» Your assignment
Although the data below holds other lines too, output only those from the line with "its laws speak" up to and including the line with "storing the changed", exactly as they appear.

» Listed records

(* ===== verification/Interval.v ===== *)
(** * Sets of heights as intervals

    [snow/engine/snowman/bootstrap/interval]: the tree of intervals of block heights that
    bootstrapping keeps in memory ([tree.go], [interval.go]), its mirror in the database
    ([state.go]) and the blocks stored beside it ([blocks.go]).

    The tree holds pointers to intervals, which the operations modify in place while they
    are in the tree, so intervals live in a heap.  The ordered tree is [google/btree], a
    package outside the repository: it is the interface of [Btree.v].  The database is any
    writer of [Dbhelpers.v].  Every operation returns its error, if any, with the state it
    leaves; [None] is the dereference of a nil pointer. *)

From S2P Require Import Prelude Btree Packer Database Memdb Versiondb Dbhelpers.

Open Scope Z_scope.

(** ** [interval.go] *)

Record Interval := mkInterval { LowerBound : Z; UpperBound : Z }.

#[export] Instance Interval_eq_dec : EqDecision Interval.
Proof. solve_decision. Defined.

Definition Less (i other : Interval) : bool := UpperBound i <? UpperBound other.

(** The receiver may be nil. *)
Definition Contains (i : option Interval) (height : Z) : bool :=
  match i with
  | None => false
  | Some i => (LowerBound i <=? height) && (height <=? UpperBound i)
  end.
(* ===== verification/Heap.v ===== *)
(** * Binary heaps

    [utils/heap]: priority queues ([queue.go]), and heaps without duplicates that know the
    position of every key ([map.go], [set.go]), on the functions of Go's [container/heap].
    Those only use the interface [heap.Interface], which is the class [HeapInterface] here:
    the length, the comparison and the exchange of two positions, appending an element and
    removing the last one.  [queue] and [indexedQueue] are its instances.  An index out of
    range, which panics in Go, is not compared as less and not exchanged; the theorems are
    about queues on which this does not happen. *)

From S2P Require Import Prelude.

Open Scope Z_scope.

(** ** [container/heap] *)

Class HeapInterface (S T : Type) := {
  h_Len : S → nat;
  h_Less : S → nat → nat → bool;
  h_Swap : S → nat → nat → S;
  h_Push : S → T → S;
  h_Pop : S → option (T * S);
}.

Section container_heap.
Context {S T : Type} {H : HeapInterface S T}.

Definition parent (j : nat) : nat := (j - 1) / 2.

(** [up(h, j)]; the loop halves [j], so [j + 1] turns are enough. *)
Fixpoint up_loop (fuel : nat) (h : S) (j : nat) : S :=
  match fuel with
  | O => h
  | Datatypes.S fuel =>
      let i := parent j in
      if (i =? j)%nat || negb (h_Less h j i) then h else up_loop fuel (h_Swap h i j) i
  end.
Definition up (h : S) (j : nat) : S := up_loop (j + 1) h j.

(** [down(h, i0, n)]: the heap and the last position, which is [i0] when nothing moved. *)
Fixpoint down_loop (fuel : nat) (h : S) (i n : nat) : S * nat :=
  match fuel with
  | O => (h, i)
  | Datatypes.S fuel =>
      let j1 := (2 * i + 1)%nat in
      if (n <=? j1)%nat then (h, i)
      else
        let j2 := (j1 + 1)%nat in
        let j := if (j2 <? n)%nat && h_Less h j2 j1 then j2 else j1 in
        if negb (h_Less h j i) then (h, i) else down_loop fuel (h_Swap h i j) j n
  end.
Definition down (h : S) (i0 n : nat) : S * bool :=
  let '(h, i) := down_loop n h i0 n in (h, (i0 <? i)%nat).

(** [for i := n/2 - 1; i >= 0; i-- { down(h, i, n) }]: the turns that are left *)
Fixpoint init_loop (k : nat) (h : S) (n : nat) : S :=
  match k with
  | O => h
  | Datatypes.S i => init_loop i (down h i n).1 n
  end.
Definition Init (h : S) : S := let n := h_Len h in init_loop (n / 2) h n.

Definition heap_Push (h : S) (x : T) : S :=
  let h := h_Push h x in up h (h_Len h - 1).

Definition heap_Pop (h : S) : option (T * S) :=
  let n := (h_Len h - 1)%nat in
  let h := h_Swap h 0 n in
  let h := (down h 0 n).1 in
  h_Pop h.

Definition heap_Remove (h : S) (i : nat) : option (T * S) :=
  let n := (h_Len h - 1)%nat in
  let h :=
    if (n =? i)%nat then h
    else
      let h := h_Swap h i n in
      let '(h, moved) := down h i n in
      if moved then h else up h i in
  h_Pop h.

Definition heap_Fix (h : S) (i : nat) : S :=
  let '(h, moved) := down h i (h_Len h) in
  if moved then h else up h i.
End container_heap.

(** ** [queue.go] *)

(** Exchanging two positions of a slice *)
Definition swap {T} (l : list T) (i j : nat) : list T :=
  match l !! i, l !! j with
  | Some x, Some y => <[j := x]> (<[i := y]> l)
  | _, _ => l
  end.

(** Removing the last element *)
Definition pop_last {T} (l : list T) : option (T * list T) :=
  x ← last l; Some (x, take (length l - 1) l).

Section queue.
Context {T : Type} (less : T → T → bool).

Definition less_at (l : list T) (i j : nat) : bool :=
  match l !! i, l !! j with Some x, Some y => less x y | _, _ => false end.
==
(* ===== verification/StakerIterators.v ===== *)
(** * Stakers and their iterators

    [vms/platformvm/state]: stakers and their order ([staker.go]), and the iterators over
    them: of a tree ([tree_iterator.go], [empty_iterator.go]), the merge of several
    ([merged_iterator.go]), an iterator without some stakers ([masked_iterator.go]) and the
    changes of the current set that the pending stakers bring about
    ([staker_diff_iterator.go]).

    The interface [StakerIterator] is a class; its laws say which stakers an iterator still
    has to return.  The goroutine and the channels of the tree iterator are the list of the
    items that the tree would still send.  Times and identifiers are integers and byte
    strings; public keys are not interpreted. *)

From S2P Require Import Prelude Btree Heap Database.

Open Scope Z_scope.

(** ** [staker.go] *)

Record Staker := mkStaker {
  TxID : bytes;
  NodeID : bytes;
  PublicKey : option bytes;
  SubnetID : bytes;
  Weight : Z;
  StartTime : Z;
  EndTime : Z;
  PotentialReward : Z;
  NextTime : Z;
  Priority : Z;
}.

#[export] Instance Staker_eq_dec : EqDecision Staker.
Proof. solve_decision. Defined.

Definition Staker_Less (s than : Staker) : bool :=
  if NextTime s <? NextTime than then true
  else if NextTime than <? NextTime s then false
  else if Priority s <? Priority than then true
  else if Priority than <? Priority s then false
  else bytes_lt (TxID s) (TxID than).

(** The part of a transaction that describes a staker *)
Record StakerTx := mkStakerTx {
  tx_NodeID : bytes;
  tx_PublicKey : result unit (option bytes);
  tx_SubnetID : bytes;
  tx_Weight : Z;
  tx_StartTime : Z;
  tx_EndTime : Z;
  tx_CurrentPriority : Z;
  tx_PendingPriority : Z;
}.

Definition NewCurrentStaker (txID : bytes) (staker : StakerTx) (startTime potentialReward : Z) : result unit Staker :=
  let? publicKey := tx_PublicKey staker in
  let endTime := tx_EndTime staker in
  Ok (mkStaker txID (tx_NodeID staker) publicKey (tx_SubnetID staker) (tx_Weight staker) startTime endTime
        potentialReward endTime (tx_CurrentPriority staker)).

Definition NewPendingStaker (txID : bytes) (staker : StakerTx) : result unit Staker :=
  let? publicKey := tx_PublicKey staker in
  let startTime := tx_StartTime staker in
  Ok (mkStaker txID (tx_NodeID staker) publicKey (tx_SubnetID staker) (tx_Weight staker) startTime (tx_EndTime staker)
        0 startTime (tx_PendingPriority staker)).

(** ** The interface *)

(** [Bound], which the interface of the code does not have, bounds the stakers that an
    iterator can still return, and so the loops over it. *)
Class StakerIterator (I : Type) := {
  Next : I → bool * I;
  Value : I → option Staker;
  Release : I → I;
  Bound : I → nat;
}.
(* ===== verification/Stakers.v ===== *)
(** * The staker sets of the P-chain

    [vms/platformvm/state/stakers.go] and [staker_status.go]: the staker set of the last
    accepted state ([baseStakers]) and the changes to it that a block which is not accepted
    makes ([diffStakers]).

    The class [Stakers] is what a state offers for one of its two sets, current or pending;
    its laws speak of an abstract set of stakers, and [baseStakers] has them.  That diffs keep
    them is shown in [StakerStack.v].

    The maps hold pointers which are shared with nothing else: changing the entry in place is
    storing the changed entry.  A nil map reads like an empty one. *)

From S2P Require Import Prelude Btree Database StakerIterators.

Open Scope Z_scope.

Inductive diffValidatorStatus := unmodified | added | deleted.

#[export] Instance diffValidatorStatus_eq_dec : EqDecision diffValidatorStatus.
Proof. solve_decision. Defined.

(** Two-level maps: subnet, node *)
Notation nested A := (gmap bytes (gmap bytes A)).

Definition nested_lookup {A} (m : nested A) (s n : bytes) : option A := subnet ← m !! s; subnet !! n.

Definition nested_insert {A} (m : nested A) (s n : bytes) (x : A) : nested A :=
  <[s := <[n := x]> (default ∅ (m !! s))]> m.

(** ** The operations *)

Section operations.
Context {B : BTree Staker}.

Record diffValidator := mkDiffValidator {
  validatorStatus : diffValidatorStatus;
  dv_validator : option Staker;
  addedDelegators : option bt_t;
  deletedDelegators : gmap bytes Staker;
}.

» Result of this task
    its laws speak of an abstract set of stakers, and [baseStakers] has them.  That diffs keep
    them is shown in [StakerStack.v].

    The maps hold pointers which are shared with nothing else: changing the entry in place is
    storing the changed entry.  A nil map reads like an empty one. *)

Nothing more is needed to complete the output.